# ASSIGNMENT:
Take the lines below beginning at the line that has "it was, when" and stopping after the line that has "sd v rh rd ra", and print them exactly as they are, with no other lines.

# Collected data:
◇ ◇ ◇ ◇

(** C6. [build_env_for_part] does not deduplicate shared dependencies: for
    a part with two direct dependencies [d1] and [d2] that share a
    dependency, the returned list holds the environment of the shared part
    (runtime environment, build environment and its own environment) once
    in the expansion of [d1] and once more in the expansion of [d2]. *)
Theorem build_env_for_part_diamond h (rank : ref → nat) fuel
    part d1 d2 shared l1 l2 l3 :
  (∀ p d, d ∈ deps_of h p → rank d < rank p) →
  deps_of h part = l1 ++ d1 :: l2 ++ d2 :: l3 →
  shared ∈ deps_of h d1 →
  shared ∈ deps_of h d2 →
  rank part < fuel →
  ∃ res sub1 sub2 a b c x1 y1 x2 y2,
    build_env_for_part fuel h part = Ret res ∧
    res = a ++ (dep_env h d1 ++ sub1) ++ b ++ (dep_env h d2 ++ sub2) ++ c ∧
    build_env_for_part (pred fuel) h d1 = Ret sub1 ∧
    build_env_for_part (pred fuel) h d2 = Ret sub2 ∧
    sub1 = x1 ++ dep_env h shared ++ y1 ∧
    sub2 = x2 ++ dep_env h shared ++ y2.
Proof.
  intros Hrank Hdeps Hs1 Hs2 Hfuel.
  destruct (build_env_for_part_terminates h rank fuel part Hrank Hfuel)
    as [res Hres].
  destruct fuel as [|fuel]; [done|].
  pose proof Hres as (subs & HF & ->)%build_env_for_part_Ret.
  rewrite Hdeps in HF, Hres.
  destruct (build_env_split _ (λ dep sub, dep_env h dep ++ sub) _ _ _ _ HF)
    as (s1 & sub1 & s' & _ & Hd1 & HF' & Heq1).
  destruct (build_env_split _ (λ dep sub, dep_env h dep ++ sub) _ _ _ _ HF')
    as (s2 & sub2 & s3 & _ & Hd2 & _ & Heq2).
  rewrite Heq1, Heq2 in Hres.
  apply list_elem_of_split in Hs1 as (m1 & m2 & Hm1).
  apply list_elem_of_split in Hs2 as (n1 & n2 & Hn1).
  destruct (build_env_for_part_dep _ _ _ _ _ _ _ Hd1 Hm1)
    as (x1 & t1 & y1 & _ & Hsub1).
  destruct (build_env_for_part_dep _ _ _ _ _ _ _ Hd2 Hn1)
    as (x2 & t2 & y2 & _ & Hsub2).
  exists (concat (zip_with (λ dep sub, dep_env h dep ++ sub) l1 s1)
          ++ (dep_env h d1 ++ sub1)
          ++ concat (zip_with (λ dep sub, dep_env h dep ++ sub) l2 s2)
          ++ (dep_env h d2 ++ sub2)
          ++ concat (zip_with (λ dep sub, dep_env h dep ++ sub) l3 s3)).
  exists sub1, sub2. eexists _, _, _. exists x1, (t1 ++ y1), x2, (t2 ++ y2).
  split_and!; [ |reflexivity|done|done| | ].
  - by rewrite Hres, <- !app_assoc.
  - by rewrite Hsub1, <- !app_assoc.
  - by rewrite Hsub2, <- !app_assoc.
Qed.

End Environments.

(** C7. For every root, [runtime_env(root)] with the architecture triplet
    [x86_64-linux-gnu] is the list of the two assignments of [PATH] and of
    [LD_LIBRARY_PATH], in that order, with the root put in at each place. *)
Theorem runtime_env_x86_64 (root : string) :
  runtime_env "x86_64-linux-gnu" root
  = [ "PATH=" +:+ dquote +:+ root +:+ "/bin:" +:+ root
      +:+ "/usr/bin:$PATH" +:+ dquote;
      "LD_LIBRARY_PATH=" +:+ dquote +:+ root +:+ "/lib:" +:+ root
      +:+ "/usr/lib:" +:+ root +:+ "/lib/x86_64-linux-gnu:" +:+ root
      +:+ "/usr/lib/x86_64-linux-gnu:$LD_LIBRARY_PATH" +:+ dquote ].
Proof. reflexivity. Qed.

◇ ◇ ◇ ◇

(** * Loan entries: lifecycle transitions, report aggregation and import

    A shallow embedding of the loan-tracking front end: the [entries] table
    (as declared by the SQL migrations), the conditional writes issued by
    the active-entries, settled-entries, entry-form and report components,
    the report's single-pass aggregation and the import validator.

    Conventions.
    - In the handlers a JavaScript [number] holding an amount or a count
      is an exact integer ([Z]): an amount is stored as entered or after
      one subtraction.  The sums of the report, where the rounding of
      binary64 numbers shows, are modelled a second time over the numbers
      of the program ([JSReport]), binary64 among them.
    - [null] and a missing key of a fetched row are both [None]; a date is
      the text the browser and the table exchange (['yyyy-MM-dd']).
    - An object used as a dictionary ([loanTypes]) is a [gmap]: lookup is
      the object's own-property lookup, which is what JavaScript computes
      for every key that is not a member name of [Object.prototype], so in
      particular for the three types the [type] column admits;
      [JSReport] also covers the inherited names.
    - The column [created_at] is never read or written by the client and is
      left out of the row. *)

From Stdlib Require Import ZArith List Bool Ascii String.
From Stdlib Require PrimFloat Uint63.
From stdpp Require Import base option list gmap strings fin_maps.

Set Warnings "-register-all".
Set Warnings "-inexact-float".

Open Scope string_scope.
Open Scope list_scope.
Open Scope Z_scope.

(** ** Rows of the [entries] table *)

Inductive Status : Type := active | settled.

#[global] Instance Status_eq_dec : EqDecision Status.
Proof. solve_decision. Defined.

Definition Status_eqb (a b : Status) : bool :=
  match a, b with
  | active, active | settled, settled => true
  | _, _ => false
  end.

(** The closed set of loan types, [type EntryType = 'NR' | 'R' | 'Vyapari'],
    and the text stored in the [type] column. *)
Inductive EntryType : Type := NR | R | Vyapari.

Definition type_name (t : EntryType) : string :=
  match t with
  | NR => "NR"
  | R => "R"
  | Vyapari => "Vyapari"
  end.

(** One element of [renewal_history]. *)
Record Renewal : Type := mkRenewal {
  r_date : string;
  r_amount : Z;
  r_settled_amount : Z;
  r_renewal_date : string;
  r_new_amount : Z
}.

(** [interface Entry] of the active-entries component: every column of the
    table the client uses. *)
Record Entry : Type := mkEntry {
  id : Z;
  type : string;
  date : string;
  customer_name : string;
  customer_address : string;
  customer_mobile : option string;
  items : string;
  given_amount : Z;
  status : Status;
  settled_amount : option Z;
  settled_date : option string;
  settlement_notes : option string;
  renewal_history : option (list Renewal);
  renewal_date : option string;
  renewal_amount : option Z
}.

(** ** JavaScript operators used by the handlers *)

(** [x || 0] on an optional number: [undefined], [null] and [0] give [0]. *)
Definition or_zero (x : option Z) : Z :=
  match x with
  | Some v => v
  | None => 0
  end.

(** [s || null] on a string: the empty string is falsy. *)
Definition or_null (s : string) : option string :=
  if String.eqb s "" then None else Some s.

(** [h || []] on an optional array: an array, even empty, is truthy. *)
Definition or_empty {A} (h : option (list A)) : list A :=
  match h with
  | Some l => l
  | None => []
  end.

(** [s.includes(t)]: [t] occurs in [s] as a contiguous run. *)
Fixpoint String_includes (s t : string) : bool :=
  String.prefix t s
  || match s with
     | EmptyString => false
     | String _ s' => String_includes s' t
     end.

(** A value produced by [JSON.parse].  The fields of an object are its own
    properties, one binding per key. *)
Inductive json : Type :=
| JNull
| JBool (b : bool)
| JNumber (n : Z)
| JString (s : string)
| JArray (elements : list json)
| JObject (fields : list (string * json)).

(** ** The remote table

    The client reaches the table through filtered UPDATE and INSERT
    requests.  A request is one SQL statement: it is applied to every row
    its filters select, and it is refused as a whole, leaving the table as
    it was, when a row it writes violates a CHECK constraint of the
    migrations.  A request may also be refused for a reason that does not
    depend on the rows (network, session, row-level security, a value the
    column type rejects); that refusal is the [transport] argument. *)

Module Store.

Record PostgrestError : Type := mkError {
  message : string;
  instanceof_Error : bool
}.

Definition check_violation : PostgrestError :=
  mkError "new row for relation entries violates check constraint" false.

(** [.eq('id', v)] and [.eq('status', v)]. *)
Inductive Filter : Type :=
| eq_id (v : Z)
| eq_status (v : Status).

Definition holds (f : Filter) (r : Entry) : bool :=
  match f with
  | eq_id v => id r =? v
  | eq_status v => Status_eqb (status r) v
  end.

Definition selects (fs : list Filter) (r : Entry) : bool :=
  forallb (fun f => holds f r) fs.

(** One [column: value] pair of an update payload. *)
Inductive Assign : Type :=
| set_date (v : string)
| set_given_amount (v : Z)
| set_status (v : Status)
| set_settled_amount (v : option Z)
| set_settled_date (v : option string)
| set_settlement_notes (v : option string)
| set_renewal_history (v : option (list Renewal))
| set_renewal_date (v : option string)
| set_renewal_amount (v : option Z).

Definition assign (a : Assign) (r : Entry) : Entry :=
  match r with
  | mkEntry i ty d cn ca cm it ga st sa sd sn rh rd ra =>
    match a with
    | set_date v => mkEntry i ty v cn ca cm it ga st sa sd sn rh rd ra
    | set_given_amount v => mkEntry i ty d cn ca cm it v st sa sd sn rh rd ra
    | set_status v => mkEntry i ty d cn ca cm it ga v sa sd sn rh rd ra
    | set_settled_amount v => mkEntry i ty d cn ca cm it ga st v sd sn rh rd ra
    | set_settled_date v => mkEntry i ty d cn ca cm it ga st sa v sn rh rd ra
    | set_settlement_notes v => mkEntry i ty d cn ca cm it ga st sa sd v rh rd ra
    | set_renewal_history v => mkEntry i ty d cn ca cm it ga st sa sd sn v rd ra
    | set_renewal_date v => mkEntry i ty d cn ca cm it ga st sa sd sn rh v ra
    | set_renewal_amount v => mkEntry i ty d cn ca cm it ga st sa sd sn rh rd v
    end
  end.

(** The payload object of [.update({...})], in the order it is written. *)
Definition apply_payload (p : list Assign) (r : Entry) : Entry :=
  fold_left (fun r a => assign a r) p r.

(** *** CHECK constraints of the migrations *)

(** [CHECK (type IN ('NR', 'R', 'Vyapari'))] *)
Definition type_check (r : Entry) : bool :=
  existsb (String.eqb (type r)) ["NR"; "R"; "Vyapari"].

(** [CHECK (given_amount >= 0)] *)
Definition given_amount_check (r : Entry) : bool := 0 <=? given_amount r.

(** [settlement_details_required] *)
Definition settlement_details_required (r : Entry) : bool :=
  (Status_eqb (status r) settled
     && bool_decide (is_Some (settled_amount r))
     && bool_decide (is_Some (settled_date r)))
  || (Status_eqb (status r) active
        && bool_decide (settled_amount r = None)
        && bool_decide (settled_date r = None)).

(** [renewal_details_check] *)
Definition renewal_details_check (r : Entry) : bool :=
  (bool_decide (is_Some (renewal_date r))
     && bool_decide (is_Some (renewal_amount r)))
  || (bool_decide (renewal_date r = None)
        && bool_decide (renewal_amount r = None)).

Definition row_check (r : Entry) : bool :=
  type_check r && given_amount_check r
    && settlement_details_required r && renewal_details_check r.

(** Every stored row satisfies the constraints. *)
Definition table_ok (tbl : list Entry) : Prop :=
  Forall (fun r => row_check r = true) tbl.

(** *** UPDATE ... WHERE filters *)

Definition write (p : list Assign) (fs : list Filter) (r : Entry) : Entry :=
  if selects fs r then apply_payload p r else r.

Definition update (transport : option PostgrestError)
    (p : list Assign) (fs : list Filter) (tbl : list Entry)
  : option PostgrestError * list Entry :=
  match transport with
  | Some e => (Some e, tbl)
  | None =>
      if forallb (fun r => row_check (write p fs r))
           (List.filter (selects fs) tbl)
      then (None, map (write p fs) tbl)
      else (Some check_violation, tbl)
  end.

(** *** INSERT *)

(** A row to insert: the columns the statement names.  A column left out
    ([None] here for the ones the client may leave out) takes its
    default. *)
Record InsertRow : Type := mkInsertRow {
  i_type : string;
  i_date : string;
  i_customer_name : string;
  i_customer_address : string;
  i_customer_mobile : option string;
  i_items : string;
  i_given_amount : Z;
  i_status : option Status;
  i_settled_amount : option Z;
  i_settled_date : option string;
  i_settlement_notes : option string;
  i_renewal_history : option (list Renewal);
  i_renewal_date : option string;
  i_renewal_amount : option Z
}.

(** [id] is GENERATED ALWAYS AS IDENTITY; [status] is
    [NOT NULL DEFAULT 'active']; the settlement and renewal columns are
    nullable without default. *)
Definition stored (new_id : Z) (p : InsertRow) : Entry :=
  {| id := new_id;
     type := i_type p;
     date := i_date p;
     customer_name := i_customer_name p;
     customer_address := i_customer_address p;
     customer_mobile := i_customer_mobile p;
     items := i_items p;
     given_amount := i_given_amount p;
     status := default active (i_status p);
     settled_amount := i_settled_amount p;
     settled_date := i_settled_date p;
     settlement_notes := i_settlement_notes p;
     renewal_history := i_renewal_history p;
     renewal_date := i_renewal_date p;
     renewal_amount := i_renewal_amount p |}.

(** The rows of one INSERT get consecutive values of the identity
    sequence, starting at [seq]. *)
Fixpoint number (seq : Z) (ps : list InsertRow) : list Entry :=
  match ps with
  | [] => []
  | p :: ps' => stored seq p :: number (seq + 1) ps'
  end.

◇ ◇ ◇ ◇

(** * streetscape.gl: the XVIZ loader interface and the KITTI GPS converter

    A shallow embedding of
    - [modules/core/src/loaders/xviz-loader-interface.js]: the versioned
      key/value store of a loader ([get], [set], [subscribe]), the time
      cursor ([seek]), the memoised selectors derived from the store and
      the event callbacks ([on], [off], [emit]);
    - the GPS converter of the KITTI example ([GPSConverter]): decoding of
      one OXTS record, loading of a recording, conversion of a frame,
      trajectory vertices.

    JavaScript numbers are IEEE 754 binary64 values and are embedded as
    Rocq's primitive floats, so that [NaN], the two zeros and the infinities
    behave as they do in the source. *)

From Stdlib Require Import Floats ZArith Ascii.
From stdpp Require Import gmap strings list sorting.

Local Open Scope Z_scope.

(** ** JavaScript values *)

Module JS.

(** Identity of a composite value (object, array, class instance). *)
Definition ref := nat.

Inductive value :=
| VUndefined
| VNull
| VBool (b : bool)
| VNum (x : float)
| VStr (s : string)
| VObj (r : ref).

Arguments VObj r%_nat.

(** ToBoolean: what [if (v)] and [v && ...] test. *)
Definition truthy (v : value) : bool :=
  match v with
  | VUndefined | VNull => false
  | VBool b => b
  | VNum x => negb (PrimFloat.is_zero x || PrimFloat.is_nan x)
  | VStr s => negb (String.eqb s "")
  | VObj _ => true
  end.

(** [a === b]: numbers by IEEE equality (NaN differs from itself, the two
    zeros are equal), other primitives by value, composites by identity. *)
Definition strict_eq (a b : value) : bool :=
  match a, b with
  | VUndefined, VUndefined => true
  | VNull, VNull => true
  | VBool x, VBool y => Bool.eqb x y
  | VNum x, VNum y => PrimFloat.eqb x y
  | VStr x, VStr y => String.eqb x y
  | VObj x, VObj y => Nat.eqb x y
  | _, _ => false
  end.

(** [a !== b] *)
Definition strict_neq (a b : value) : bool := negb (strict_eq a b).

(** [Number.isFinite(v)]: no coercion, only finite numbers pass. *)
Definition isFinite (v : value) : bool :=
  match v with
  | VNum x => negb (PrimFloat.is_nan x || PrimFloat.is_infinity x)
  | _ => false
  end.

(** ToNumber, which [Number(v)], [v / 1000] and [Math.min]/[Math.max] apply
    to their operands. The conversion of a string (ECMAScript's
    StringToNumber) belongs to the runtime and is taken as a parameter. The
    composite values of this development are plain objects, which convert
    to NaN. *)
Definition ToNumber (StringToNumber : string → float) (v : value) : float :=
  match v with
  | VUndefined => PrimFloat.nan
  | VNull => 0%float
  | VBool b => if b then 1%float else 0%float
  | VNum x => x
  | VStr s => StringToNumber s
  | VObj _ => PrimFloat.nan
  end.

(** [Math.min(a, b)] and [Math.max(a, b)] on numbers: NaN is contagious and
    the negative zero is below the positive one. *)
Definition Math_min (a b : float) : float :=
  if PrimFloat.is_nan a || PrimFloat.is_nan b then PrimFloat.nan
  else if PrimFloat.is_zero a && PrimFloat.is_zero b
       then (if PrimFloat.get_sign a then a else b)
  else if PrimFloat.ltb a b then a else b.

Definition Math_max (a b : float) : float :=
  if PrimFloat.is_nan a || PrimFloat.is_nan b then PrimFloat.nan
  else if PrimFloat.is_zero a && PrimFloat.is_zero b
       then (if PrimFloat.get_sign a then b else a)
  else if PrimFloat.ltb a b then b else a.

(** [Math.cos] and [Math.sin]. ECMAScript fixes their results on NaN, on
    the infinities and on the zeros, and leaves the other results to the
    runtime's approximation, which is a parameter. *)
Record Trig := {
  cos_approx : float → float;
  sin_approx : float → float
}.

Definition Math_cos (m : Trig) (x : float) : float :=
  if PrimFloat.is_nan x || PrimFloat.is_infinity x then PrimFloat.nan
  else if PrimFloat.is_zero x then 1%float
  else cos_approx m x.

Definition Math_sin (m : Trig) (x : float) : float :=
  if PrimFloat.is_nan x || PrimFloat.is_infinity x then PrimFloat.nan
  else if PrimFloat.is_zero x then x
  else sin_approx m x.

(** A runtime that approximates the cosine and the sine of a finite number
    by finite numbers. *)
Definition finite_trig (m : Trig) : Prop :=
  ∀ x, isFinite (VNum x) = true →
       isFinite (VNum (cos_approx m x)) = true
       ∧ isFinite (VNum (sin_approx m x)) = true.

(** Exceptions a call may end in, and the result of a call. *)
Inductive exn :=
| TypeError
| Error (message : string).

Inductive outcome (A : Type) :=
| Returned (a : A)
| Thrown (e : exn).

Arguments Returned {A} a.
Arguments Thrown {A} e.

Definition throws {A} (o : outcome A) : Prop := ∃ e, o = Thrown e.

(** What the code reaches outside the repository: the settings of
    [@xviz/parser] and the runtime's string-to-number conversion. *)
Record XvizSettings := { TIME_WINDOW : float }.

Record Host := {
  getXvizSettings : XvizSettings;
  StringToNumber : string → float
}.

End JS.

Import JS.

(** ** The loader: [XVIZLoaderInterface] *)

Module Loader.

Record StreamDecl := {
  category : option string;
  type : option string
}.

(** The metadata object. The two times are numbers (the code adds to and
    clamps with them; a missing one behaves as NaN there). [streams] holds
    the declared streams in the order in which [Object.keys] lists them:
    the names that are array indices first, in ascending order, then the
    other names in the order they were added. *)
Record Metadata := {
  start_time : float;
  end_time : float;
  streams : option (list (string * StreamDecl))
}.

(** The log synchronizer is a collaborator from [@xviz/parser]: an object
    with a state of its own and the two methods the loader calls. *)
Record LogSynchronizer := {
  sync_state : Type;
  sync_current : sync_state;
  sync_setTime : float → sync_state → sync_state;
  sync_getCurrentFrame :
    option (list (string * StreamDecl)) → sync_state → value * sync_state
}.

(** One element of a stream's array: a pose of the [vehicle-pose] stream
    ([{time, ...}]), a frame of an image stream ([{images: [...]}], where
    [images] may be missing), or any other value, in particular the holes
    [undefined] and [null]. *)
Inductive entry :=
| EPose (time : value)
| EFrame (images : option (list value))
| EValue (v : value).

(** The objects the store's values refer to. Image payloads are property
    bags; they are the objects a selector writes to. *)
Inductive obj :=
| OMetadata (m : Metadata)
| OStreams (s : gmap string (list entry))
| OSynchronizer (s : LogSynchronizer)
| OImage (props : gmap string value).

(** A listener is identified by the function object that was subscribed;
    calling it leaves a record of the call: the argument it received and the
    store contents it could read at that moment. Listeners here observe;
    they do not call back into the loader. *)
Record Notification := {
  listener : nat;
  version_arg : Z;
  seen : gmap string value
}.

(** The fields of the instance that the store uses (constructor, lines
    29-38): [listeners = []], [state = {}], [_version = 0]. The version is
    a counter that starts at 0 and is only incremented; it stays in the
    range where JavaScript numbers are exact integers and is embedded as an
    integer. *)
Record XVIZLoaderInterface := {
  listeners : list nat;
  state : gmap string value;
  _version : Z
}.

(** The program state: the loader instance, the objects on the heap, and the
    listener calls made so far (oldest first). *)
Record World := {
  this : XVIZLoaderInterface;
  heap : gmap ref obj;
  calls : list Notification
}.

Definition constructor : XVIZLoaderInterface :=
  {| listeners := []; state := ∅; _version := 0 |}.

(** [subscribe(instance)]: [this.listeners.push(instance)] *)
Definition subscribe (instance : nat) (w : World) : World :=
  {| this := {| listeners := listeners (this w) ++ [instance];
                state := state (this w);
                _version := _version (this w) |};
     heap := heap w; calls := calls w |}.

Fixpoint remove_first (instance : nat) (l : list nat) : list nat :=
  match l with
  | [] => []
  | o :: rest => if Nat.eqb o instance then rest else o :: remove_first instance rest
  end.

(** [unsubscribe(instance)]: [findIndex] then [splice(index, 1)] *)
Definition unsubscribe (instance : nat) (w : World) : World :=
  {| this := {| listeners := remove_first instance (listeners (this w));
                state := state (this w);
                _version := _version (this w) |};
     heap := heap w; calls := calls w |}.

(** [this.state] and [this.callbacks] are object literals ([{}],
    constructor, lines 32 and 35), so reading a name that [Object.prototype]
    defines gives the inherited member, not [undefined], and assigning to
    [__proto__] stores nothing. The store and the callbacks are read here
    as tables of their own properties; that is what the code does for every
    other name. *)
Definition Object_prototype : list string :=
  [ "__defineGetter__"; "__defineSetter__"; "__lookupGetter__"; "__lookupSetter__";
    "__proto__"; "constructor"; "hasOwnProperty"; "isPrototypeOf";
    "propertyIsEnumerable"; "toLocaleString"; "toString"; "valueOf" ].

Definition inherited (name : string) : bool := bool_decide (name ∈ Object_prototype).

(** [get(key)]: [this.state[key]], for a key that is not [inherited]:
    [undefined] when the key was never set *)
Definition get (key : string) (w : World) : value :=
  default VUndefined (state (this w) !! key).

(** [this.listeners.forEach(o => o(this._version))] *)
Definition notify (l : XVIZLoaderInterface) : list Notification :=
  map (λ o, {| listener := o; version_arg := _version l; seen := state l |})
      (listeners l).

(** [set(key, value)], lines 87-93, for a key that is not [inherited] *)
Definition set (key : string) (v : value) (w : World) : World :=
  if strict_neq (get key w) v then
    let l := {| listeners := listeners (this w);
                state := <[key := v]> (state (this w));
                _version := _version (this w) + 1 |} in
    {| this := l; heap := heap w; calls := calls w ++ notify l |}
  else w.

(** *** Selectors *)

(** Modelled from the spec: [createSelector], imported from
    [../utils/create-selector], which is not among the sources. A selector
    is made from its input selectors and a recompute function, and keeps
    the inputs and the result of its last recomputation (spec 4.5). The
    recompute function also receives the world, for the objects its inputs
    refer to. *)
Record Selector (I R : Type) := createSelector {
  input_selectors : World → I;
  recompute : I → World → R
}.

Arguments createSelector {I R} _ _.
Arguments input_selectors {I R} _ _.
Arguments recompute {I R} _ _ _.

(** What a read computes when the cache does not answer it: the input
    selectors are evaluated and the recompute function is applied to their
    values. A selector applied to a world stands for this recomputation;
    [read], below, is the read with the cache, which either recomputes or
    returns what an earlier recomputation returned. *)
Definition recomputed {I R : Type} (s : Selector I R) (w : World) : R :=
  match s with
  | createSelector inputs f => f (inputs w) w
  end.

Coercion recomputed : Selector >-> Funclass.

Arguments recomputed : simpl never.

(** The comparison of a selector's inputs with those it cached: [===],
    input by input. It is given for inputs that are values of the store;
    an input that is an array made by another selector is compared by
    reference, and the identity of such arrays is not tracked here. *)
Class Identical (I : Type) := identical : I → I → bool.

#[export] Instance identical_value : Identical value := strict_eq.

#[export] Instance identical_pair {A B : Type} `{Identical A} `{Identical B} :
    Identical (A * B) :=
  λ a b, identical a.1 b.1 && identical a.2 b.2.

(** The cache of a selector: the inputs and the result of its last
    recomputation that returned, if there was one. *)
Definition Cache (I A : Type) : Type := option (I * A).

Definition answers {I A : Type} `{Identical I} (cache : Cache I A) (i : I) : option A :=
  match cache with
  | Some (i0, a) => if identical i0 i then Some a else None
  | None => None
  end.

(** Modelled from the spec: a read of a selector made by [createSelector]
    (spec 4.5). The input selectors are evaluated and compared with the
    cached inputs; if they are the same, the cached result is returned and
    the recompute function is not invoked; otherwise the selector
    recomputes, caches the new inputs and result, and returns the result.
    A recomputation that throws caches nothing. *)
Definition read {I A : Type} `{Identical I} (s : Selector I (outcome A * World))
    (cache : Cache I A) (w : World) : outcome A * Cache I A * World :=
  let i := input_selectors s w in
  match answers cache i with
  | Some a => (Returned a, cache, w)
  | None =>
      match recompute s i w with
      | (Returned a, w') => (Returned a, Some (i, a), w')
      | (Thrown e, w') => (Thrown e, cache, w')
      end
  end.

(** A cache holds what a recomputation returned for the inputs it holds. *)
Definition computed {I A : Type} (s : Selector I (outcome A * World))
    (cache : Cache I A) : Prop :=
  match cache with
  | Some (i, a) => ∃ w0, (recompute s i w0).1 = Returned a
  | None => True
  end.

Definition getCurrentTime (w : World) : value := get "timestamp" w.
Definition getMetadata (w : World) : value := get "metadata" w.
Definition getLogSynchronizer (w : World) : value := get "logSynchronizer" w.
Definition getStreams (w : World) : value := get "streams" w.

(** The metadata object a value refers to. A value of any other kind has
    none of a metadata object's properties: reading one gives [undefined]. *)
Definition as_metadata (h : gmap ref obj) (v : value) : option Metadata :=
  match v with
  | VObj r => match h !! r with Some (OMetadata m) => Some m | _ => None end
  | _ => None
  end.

◇ ◇ ◇ ◇

# RESPONSE AREA:
    it was, when a row it writes violates a CHECK constraint of the
    migrations.  A request may also be refused for a reason that does not
    depend on the rows (network, session, row-level security, a value the
    column type rejects); that refusal is the [transport] argument. *)

Module Store.

Record PostgrestError : Type := mkError {
  message : string;
  instanceof_Error : bool
}.

Definition check_violation : PostgrestError :=
  mkError "new row for relation entries violates check constraint" false.

(** [.eq('id', v)] and [.eq('status', v)]. *)
Inductive Filter : Type :=
| eq_id (v : Z)
| eq_status (v : Status).

Definition holds (f : Filter) (r : Entry) : bool :=
  match f with
  | eq_id v => id r =? v
  | eq_status v => Status_eqb (status r) v
  end.

Definition selects (fs : list Filter) (r : Entry) : bool :=
  forallb (fun f => holds f r) fs.

(** One [column: value] pair of an update payload. *)
Inductive Assign : Type :=
| set_date (v : string)
| set_given_amount (v : Z)
| set_status (v : Status)
| set_settled_amount (v : option Z)
| set_settled_date (v : option string)
| set_settlement_notes (v : option string)
| set_renewal_history (v : option (list Renewal))
| set_renewal_date (v : option string)
| set_renewal_amount (v : option Z).

Definition assign (a : Assign) (r : Entry) : Entry :=
  match r with
  | mkEntry i ty d cn ca cm it ga st sa sd sn rh rd ra =>
    match a with
    | set_date v => mkEntry i ty v cn ca cm it ga st sa sd sn rh rd ra
    | set_given_amount v => mkEntry i ty d cn ca cm it v st sa sd sn rh rd ra
    | set_status v => mkEntry i ty d cn ca cm it ga v sa sd sn rh rd ra
    | set_settled_amount v => mkEntry i ty d cn ca cm it ga st v sd sn rh rd ra
    | set_settled_date v => mkEntry i ty d cn ca cm it ga st sa v sn rh rd ra
    | set_settlement_notes v => mkEntry i ty d cn ca cm it ga st sa sd v rh rd ra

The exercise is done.